When I was going through the process of making a decision for that training program, I knew without any doubt that if I enrolled in the program, it would have a major positive impact on my business and also my own development. The benefits of enrolling in the training program outweighed the benefits of not enrolling in it.
- Will this decision put me or others at risk? We typically make decisions emotionally and justify them logically. What that means is that whenever we’re emotionally connected or even attached to something we really want, all logic leaves. While that approach has its benefits, there is also this concept of “buyer’s remorse,” meaning that people can have a sense of regret about a decision sometime after the decision has been made.
This question was the big one for me simply because of the financial commitment I had to make. I certainly did not want to put myself at risk financially however once I had worked out how I would be able to cover all the costs involved, making the right decision became a lot easier. The key for me was being willing to take a risk but not put myself at risk.
- By making this decision, will it violate any laws or the rights of others? This question may appear to be a little strange, however a decision can be reached through means that are in direct violation of laws or rights of people. For example, the leader of an organization could make a decision that could be deemed unethical, which in turn, could affect others in the organisation.
In my situation, I knew I wouldn’t do anything illegal or violate any laws hence I was comfortable that making a yes decision would not negatively impact me or others down the track.
- Will this be disastrous even if it doesn’t work out? I operate with the belief that nothing is ever disastrous. I’m not referring to making a poor judgement which could compromise one’s physical safety or well-being. Here, I’m referring to making a decision about a career, a relationship or a financial investment.
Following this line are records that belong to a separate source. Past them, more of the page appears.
(** C6, as amended.  Let serviceA declare ports [80] and have the effective
    state 'present', and let serviceB have links ["serviceA:aliasA"].
    Whenever the service generator returns, the sequence has a resource
    named serviceA and a resource named aliasA with the same port list.
    A link whose service name is not a key of the services mapping adds
    nothing. *)
Theorem alias_expansion (d : Deployment) (svcs cfgA cfgB : Dict.t)
  (ts : list value) :
  _services d = VDict svcs ->
  Dict.get "serviceA" svcs = Some (VDict cfgA) ->
  Dict.get "ports" cfgA = Some (VList [VInt 80]) ->
  service_state (VDict cfgA) = Ok (VStr "present") ->
  In ("serviceB", VDict cfgB) svcs ->
  Dict.get "links" cfgB = Some (VList [VStr "serviceA:aliasA"]) ->
  services d = Ok ts ->
  (exists rA rB ps,
     In rA ts /\ In rB ts /\
     resource_name rA = Some (VStr "serviceA") /\
     resource_name rB = Some (VStr "aliasA") /\
     resource_ports rA = Some ps /\ resource_ports rB = Some ps) /\
  (forall templates s service_name alias,
     split_pair ":" s = Ok (service_name, alias) ->
     Dict.get service_name svcs = None ->
     link_body d templates (VStr s) = Ok templates).
Proof.
  intros Hs HA Hports Hstate HB Hlinks Hok. split.
  - unfold services in Hok. rewrite Hs in Hok.
    assert (truthy (VDict svcs) = true) as Htrue
      by (destruct svcs; [destruct HB | reflexivity]).
    rewrite Htrue in Hok. cbn [py_items bind] in Hok.
    (* the iteration that visits serviceA *)
    destruct (for_each_reaches (service_body d) _ _ _ _ (get_In _ _ _ HA) Hok)
      as (s1 & s2 & rest & Hbody & Hrest & _).
    apply service_loop_extends in Hrest.
    unfold service_body in Hbody. ok_inv Hbody.
    assert (exists ports,
              _get_service_ports (VDict cfgA) = Ok ports /\ ports <> [])
      as (ports & Eports & Hne).
    { unfold _create_service in E. rewrite Hstate in E.
      cbn [bind eq_str] in E.
      change ("present" =? "present")%string with true in E. cbv iota in E.
      ok_inv E. exists a0. split; [reflexivity|].
      eapply port_80_resolves; eassumption. }
    rewrite (create_service_present _ "serviceA" _ ports Hstate Eports Hne)
      in E.
    injection E as <-.
    change (truthy (service_template (_project_name d) "serviceA" ports))
      with true in Hbody. cbv iota in Hbody.
    ok_inv Hbody.
    assert (extends (s1 ++ [service_template (_project_name d) "serviceA" ports])
                    s2) as HsA.
    { destruct (truthy a).
      - ok_inv Hbody. revert Hbody. apply for_each_respects.
        + apply extends_refl.
        + apply extends_trans.
        + intros s x s' _. apply link_body_extends.
      - injection Hbody as <-. apply extends_refl. }
    (* the iteration that visits serviceB *)
    destruct (for_each_reaches (service_body d) _ _ _ _ HB Hok)
      as (u1 & u2 & rest' & Hbody' & Hrest' & _).
    apply service_loop_extends in Hrest'.
    unfold service_body in Hbody'. ok_inv Hbody'.
    unfold py_get_none, py_get_default, py_get in Hbody'.
    rewrite Hlinks in Hbody'.
    cbn [bind truthy py_iter for_each] in Hbody'.
    ok_inv Hbody'. injection Hbody' as <-.
    unfold link_body in E1.
    change (py_contains ":" (VStr "serviceA:aliasA")) with (Ok true) in E1.
    cbn [bind] in E1.
    change (split_pair ":" "serviceA:aliasA")
      with (Ok ("serviceA", "aliasA")) in E1.
    cbn [bind] in E1.
    rewrite Hs in E1. unfold py_get_none, py_get_default, py_get in E1.
    rewrite HA in E1. cbn [bind] in E1.
    assert (truthy (VDict cfgA) = true) as HtA.
    { destruct cfgA; [discriminate Hports | reflexivity]. }
    rewrite HtA in E1.
    rewrite (create_service_present _ "aliasA" _ ports Hstate Eports Hne)
      in E1.
    cbn [bind] in E1.
    change (truthy (service_template (_project_name d) "aliasA" ports))
      with true in E1. cbv iota in E1. injection E1 as <-.
    exists (service_template (_project_name d) "serviceA" ports),
           (service_template (_project_name d) "aliasA" ports),
           (VList (map port_value ports)).
    repeat split.
    + eapply extends_In; [exact Hrest|].
      eapply extends_In; [exact HsA|].
      apply in_or_app; right; left; reflexivity.
    + eapply extends_In; [exact Hrest'|].
      apply in_or_app; right; left; reflexivity.
  - intros templates s service_name alias Hsplit Hnone.
    unfold link_body. simpl py_contains.
    destruct (Str.contains ":" s); cbn [bind]; [|reflexivity].
    rewrite Hsplit. cbn [bind].
    rewrite Hs. unfold py_get_none, py_get_default, py_get.
    rewrite Hnone. reflexivity.
Qed.
Lemma filter_hidden (test : search_entry -> bool) (f : search_entry -> search_entry)
    (search_id : nat) (table : list search_entry) :
  (forall e, In e table ->
             if Nat.eqb (en_id e) search_id then test (f e) = false else f e = e) ->
  filter test (map f table) = filter test (without search_id table).
Proof.
  unfold without. induction table as [| e rest IH]; intros H; [reflexivity |].
  cbn [map filter]. pose proof (H e (or_introl eq_refl)) as He.
  rewrite IH by (intros x Hx; apply H; now right).
  destruct (Nat.eqb (en_id e) search_id); cbn [negb].
  - now rewrite He.
  - rewrite He. reflexivity.
Qed.

Lemma get_pending_search_hidden (f : search_entry -> search_entry) (search_id : nat)
    (table : list search_entry) (query_error : option string) :
  (forall e, In e table ->
             if Nat.eqb (en_id e) search_id then eligible (f e) = false else f e = e) ->
  get_pending_search query_error (map f table)
  = get_pending_search query_error (without search_id table).
Proof.
  intros H. unfold get_pending_search.
  rewrite (@filter_hidden status_pending f search_id table),
          (@filter_hidden in_progress_with_pending f search_id table);
    [reflexivity | |];
    intros e He; specialize (H e He); destruct (Nat.eqb (en_id e) search_id); auto;
    unfold eligible in H; now apply orb_false_elim in H.
Qed.

Lemma entry_eta (e : search_entry) :
  with_status (ss_status (en_search e)) e = e.
Proof. destruct e as [i c [st sa ca ds]]. reflexivity. Qed.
For example, if a decision about a career or relationship ends up being the wrong decision, it can always be corrected and a new career or relationship can be found again. Similarly, a bad financial decision can be painful in the short term, but over the long run, one can always earn back more money.
For me, I knew that applying what I would learn in the training program would by my responsibility. It was up to me to take different actions as a result of completing the training program. Therefore I knew it wouldn’t be disastrous because at the end of the day, it was only a training program.
By putting myself through these questions, I was able to make a decision to enrol in that training program without the stress or internal turmoil I would normally have put myself through. Reflecting back on it a few years later, I can say it certainly wasn’t disastrous, it has helped me move forward with my career and business, it didn’t violate any laws or the rights of others, it didn’t put me at risk and I achieved something I really wanted to.
If you’re able to practice asking these questions when making decisions, it will make the whole decision-making process a lot easier plus help you develop your decision-making muscles. It is certainly worth having a go.
Question: What did you find most useful about these questions in relation to making decisions?